*Exercise instructions*. Each of the entries should be output exactly, with nothing left out.

*Data for this exercise*.
(** Reading a history back: [replay running next h] is the round left
    running and the next round number after [h], if [h] is sequential from
    a moment where [running] was in its scrape phase: a round starts only
    when none is running and carries the next number, a tick is skipped
    only while one is running, and only the running round ends or is
    abandoned. *)
Fixpoint replay (running : option nat) (next : nat) (h : list Action)
  : option (option nat * nat) :=
  match h with
  | [] => Some (running, next)
  | StartRound n :: h' =>
      match running with
      | None => if Nat.eqb n next then replay (Some n) (S next) h' else None
      | Some _ => None
      end
  | SkipTick :: h' =>
      match running with
      | Some _ => replay running next h'
      | None => None
      end
  | EndRound n :: h' | AbandonRound n :: h' =>
      match running with
      | Some m => if Nat.eqb n m then replay None next h' else None
      | None => None
      end
  end.

Definition sequential (h : list Action) : Prop :=
  is_Some (replay None 0 h).

(** The controller is idle, or runs exactly one round; either way its
    history is sequential and ends where the controller stands. *)
Definition coherent (s : Schedule) : Prop :=
  (scraping s = [] /\
   replay None 0 (history s) = Some (None, next_round s)) \/
  (exists n, scraping s = [n] /\
             replay None 0 (history s) = Some (Some n, next_round s)).



End controller.

(** ** What the receiver's construction computes

    The loop of [createAddScraperOptions] read as a function of the visit:
    it is decided by the first entry, in the order of the visit, that is not
    created. *)

Section Outline.
Context `{Collaborators}.

(** The first entry of the visit that is not created, if there is one. *)
Definition first_uncreated (factories : Factories) (ctx : context_Context)
    (set : receiver_Settings) (visit : list (string * internal_Config))
  : option (string * internal_Config) :=
  List.find (fun entry => negb (creates factories ctx set entry)) visit.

*Exercise result*.
(** Reading a history back: [replay running next h] is the round left
    running and the next round number after [h], if [h] is sequential from
    a moment where [running] was in its scrape phase: a round starts only
    when none is running and carries the next number, a tick is skipped
    only while one is running, and only the running round ends or is
    abandoned. *)
Fixpoint replay (running : option nat) (next : nat) (h : list Action)
  : option (option nat * nat) :=
  match h with
  | [] => Some (running, next)
  | StartRound n :: h' =>
      match running with
      | None => if Nat.eqb n next then replay (Some n) (S next) h' else None
      | Some _ => None
      end
  | SkipTick :: h' =>
      match running with
      | Some _ => replay running next h'
      | None => None
      end
  | EndRound n :: h' | AbandonRound n :: h' =>
      match running with
      | Some m => if Nat.eqb n m then replay None next h' else None
      | None => None
      end
  end.

Definition sequential (h : list Action) : Prop :=
  is_Some (replay None 0 h).

(** The controller is idle, or runs exactly one round; either way its
    history is sequential and ends where the controller stands. *)
Definition coherent (s : Schedule) : Prop :=
  (scraping s = [] /\
   replay None 0 (history s) = Some (None, next_round s)) \/
  (exists n, scraping s = [n] /\
             replay None 0 (history s) = Some (Some n, next_round s)).



End controller.

(** ** What the receiver's construction computes

    The loop of [createAddScraperOptions] read as a function of the visit:
    it is decided by the first entry, in the order of the visit, that is not
    created. *)

Section Outline.
Context `{Collaborators}.

(** The first entry of the visit that is not created, if there is one. *)
Definition first_uncreated (factories : Factories) (ctx : context_Context)
    (set : receiver_Settings) (visit : list (string * internal_Config))
  : option (string * internal_Config) :=
  List.find (fun entry => negb (creates factories ctx set entry)) visit.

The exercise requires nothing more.